Forty or so years ago, astronauts had all the glory of the exploration of space. Now, robots are exploring places that currently no astronaut can go. For the past twenty five years, no human being has journeyed beyond low Earth orbit. There are some for whom this situation suits just fine.

The arguments are familiar. Robots are cheaper than humans. Using robots mean that human beings will not have to risk dying on space missions, as have the crews of the Challenger and Columbia space shuttles. The macabre confluence of the three anniversaries of space tragedies-Apollo 1, Challenger, and Columbia-drive the price of human space exploration home.

The final argument is the claim that robots can do all that humans can do. Indeed robotic space probes are very useful for tasks like remote observation and for measuring certain physical phenomenon.

The first two suppositions are true. The second is demonstrably false. That seems to be the growing consensus among scientists, engineers, and space policy experts.

Britain’s Royal Astronomical Society commissioned a study of human space flight. The commission, led by Oxford physicist Frank Close, came to a startling conclusion. Despite the fact that the members of the commission had started their study being skeptical of humans in space, the report concluded, “profound scientific questions relating to the history of the solar system and the existence of life beyond Earth can best – perhaps only – be achieved by human exploration on the Moon or Mars, supported by appropriate automated systems.”

Robots, for all of their technological sophistication, can only do what they are programmed to do. Tele-operation of robotic probes over vast distances, where commands take minutes or hours to be executed, is not a good solution to the problem. Human beings have a unique ability to observe and evaluate new phenomenon almost instantaneously, as well as to adapt quickly to the unknown and unexpected, to understand what questions to ask on the spot.

Sending human explorers on voyages of discovery to the Moon, Mars, and beyond is not a fantasy, as some have claimed. Nor, properly done, with private sector participation, is it even extravagant. Entrepreneurs such as Burt Rutan and Elon Musk are proving that the cost of space travel can come down considerably.
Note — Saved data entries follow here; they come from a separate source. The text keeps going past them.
Lemma fill_the_form_witness :
  let c := Scenario.at_home ∅ in
  (let O := Scenario.popup Scenario.willing in
   let ws := Scenario.start O (false, 1) Scenario.ready_disk in
   let wa := state_of (get_orders c ws) in
   let wl := state_of ((open_robot_order_website ;;
                        call (SetDefaultTimeout 10000) ;;
                        go_to_order_page) wa) in
   let w0 := state_of (order_body c 1 Scenario.order1 wl) in
   let w := state_of (close_annoying_modal w0) in
   ∃ rest,
     trace (state_of (order_robots_from_RobotSpareBin c 1 ws))
     = trace w ++ form_calls Scenario.order2
         ++ ClickRole "button" "Order" :: rest)
  ∧ (let O := Scenario.popup Scenario.no_legs_field in
     let w0 := Scenario.start O (true, 0) Scenario.ready_disk in
     let w := state_of (close_annoying_modal w0) in
     order_body c 1 Scenario.order1 w0
     = Raise (PlaywrightError "Timeout 10000ms exceeded.")
         (@mkWorld O (false, 0) Scenario.ready_disk
            (trace w ++ take 3 (form_calls Scenario.order1)))).
Proof.
  intros c. split.
  - intros O ws wa wl w0 w.
    destruct (fill_the_form_four_controls_then_submit O w Scenario.order2)
      as (_ & Hfill & _ & _ & Htask & _).
    destruct (Htask c 1 ws [Scenario.order1] [] w0) as [Hok _].
    + exists wa, wl. split_and!; vm_compute; reflexivity.
    + vm_compute. reflexivity.
    + destruct (Hok _ (Hfill ((false, 0) : site O) ltac:(vm_compute; reflexivity)))
        as (rest & Hrest).
      exists rest. rewrite Hrest. cbn [trace]. by rewrite <- app_assoc.
  - intros O w0 w.
    destruct (fill_the_form_four_controls_then_submit O w Scenario.order1)
      as (_ & _ & _ & Hbody & _).
    destruct (Hbody c 1 w0) as [_ Hraise].
    + vm_compute. reflexivity.
    + apply Hraise. vm_compute. reflexivity.
Defined.

(** ** The calls of a completed task, order by order *)

Section Blocks.
Context {O : Outside} (c : Config).

Lemma yields_exactly {A B} (m : M O A) (k : A → M O B) l1 l2 :
  yields m (λ evs, evs = l1) → (∀ a, yields (k a) (λ evs, evs = l2)) →
  yields (m ≫= k) (λ evs, evs = l1 ++ l2).
Proof.
  intros Hm Hk. eapply yields_weaken; [by apply yields_bind|].
  by intros evs (e1 & e2 & -> & -> & ->).
Qed.

Lemma yields_nothing {A} (m : M O A) :
  (∀ w a w', m w = Ok a w' → trace w' = trace w) → yields m (λ evs, evs = []).
Proof. intros H w a w' Hw. exists []. rewrite app_nil_r. eauto. Qed.

Lemma call_Ok_trace a (w w' : World O) :
  call a w = Ok tt w' → trace w' = trace w ++ [a].
Proof.
  unfold call. destruct (act O (page w) a) as [s [msg|]]; [done|].
  by intros [= <-].
Qed.

Lemma submit_loop_Ok_trace fuel (w w' : World O) :
  while fuel (is_visible ".alert-danger") submit_order w = Ok tt w' →
  ∃ k, trace w'
       = trace w
         ++ concat (replicate k [IsVisible ".alert-danger"; ClickRole "button" "Order"])
         ++ [IsVisible ".alert-danger"].
Proof.
  revert w. induction fuel as [|n IH]; intros w; simpl; unfold is_visible;
    destruct (visible O (page w) ".alert-danger") as [s [|]]; simpl.
  - done.
  - intros [= <-]. by exists 0.
  - unfold submit_order, call; simpl.
    destruct (act O s (ClickRole "button" "Order")) as [s' [msg|]]; [done|].
    intros (k & ->)%IH. exists (S k). simpl. by rewrite <- !app_assoc.
  - intros [= <-]. by exists 0.
Qed.

Lemma store_receipt_as_pdf_Ok_trace n :
  yields (store_receipt_as_pdf c n : M O Path)
         (λ evs, evs = [ Screenshot "#receipt" (Path_str (receipt_file c n));
                         Screenshot "#robot-preview-image"
                           (Path_str (robot_file c n)) ]).
Proof.
  unfold store_receipt_as_pdf, store_receipt_capture, store_receipt_compose.
  apply (yields_exactly _ _ [_; _] []); [|intros _].
  - apply (yields_exactly _ _ [] [_; _]);
      [apply yields_of_extends, extends_on_fs|intros _].
    cbn [truth_value].
    apply (yields_exactly _ _ [_] [_]); [|intros _];
      apply yields_of_extends, extends_locator_screenshot.
  - apply (yields_exactly _ _ [] []); [|intros ok].
    { apply yields_nothing. by intros w a w' [= _ <-]. }
    apply (yields_exactly _ _ [] []);
      [|intros _; apply yields_of_extends, extends_ret].
    destruct ok; [apply yields_of_extends, add_files_to_pdf_silent|].
    apply yields_of_extends, extends_raise.
Qed.

Lemma order_body_Ok_trace fuel o :
  yields (order_body c fuel o : M O unit)
         (λ evs, ∃ shown retries, evs = order_block c o shown retries).
Proof.
  intros w [] w'. unfold order_body.
  intros ([] & wa & Ha & H)%bind_Ok_inv.
  apply bind_Ok_inv in H as ([] & wb & Hb & H).
  apply bind_Ok_inv in H as ([] & wc & Hc & H).
  apply bind_Ok_inv in H as ([] & wd & Hd & H).
  apply bind_Ok_inv in H as (p & we & He & Hf).
  pose proof (close_annoying_modal_trace w) as Hta. rewrite Ha in Hta. simpl in Hta.
  destruct (fill_the_form_cases o wa)
    as [(k & e & w2 & _ & Hf' & _)|(w2 & Hf' & Htb & _)]; [congruence|].
  rewrite Hb in Hf'. injection Hf' as <-.
  apply call_Ok_trace in Hc as Htc.
  apply submit_loop_Ok_trace in Hd as (retries & Htd).
  destruct (store_receipt_as_pdf_Ok_trace _ _ _ _ He) as (e2 & Hte & ->).
  apply call_Ok_trace in Hf as Htf.
  exists (order_block c o (visible O (page w) ".modal-header").2 retries).
  split; [|by eexists _, _].
  rewrite Htf, Hte, Htd, Htc, Htb, Hta. unfold order_block.
  rewrite <- !app_assoc. simpl. by destruct (visible O (page w) ".modal-header").2.
Qed.

Lemma for_each_Ok_trace fuel orders :
  yields (for_each orders (order_body c fuel) : M O unit)
         (λ evs, ∃ runs, length runs = length orders
                         ∧ evs = order_blocks c orders runs).
Proof.
  induction orders as [|o r IH]; simpl.
  - intros w [] w' [= <-]. exists []. rewrite app_nil_r. split; [done|].
    by exists [].
  - eapply yields_weaken;
      [apply yields_bind; [apply order_body_Ok_trace|intros _; apply IH]|].
    intros evs (e1 & e2 & -> & (shown & retries & ->) & (runs & Hl & ->)).
    exists ((shown, retries) :: runs). simpl. by rewrite Hl.
Qed.

Lemma task_Ok_trace fuel orders (w w1 w' : World O) :
  get_orders c w = Ok orders w1 →
  order_robots_from_RobotSpareBin c fuel w = Ok tt w' →
  ∃ runs, length runs = length orders
          ∧ trace w' = trace w ++ setup_calls ++ order_blocks c orders runs.
Proof.
  intros Hget. unfold order_robots_from_RobotSpareBin.
  rewrite (bind_Ok _ _ _ _ _ Hget).
  pose proof (get_orders_trace c w) as Ht1. rewrite Hget in Ht1. simpl in Ht1.
  unfold open_robot_order_website, go_to_order_page.
  intros ([] & wa & Ha & H)%bind_Ok_inv.
  apply bind_Ok_inv in Ha as ([] & wa1 & Ha1 & Ha2).
  apply bind_Ok_inv in H as ([] & wb & Hb & H).
  apply bind_Ok_inv in H as ([] & wc & Hc & H).
  apply bind_Ok_inv in H as ([] & wd & Hd & He).
  apply call_Ok_trace in Ha1 as Hta1. apply call_Ok_trace in Ha2 as Hta2.
  apply call_Ok_trace in Hb as Htb. apply call_Ok_trace in Hc as Htc.
  destruct (for_each_Ok_trace _ _ _ _ _ Hd) as (evs & Htd & runs & Hl & ->).
  destruct (archive_receipts_silent c wd) as (? & Hte & ->).
  rewrite He in Hte. simpl in *.
  exists runs. split; [done|].
  rewrite Hte, app_nil_r, Htd, Htc, Htb, Hta2, Hta1, Ht1. unfold setup_calls.
  rewrite <- !app_assoc. done.
Qed.

End Blocks.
NASA has become more commercial friendly than it has been in decades. The Commercial Orbital Transportation Systems program proposes to allow private companies such as Rutan’s and Musk’s to sell resupply and crew transfer services to the International Space Station. NASA wins by lowering the cost of maintaining ISS. The private sector wins by acquiring a core market for the emerging space launch industry.

The Centennial Challenges program awards prizes to private groups that can develop high risk/high reward technology innovations.

It would seem that NASA’s desire to explore the Moon and Mars and the private sector’s desire to make money from space travel is a marriage that could be made literally in heaven. So far NASA’s plans for exploring space-Apollo on steroids-is a government funded, government operated program. But with a little outside the box thinking, it could become so much more.

Private launch firms could deploy fuel depots in space for NASA space craft to refuel at, increasing the payloads that can be sent to the Moon and Mars. Private firms can develop the technologies and run the equipment to extract needed resources on other worlds to help maintain human explorers. Oxygen can be extracted from lunar soil. Water can be mined from the lunar poles. Food could be grown in lunar green houses. Energy can be generated from lunar power plants.

It could be another win/win situation. NASA could sustain more infrastructure and more explorers on the Moon for less cost. The private sector could gain experience in operating in cislunar space and on the Moon itself. In that way, the commercial exploitation of the Moon could commence. Goods and services from such enterprises could include space and lunar based solar energy, beamed to the Earth by microwaves. Helium 3 could be mined as clean, limitless fuel for future fusion power plants. The Moon could, in effect, become the Persian Gulf of this century, feeding the world’s burgeoning energy needs.

All it takes is imagination and will.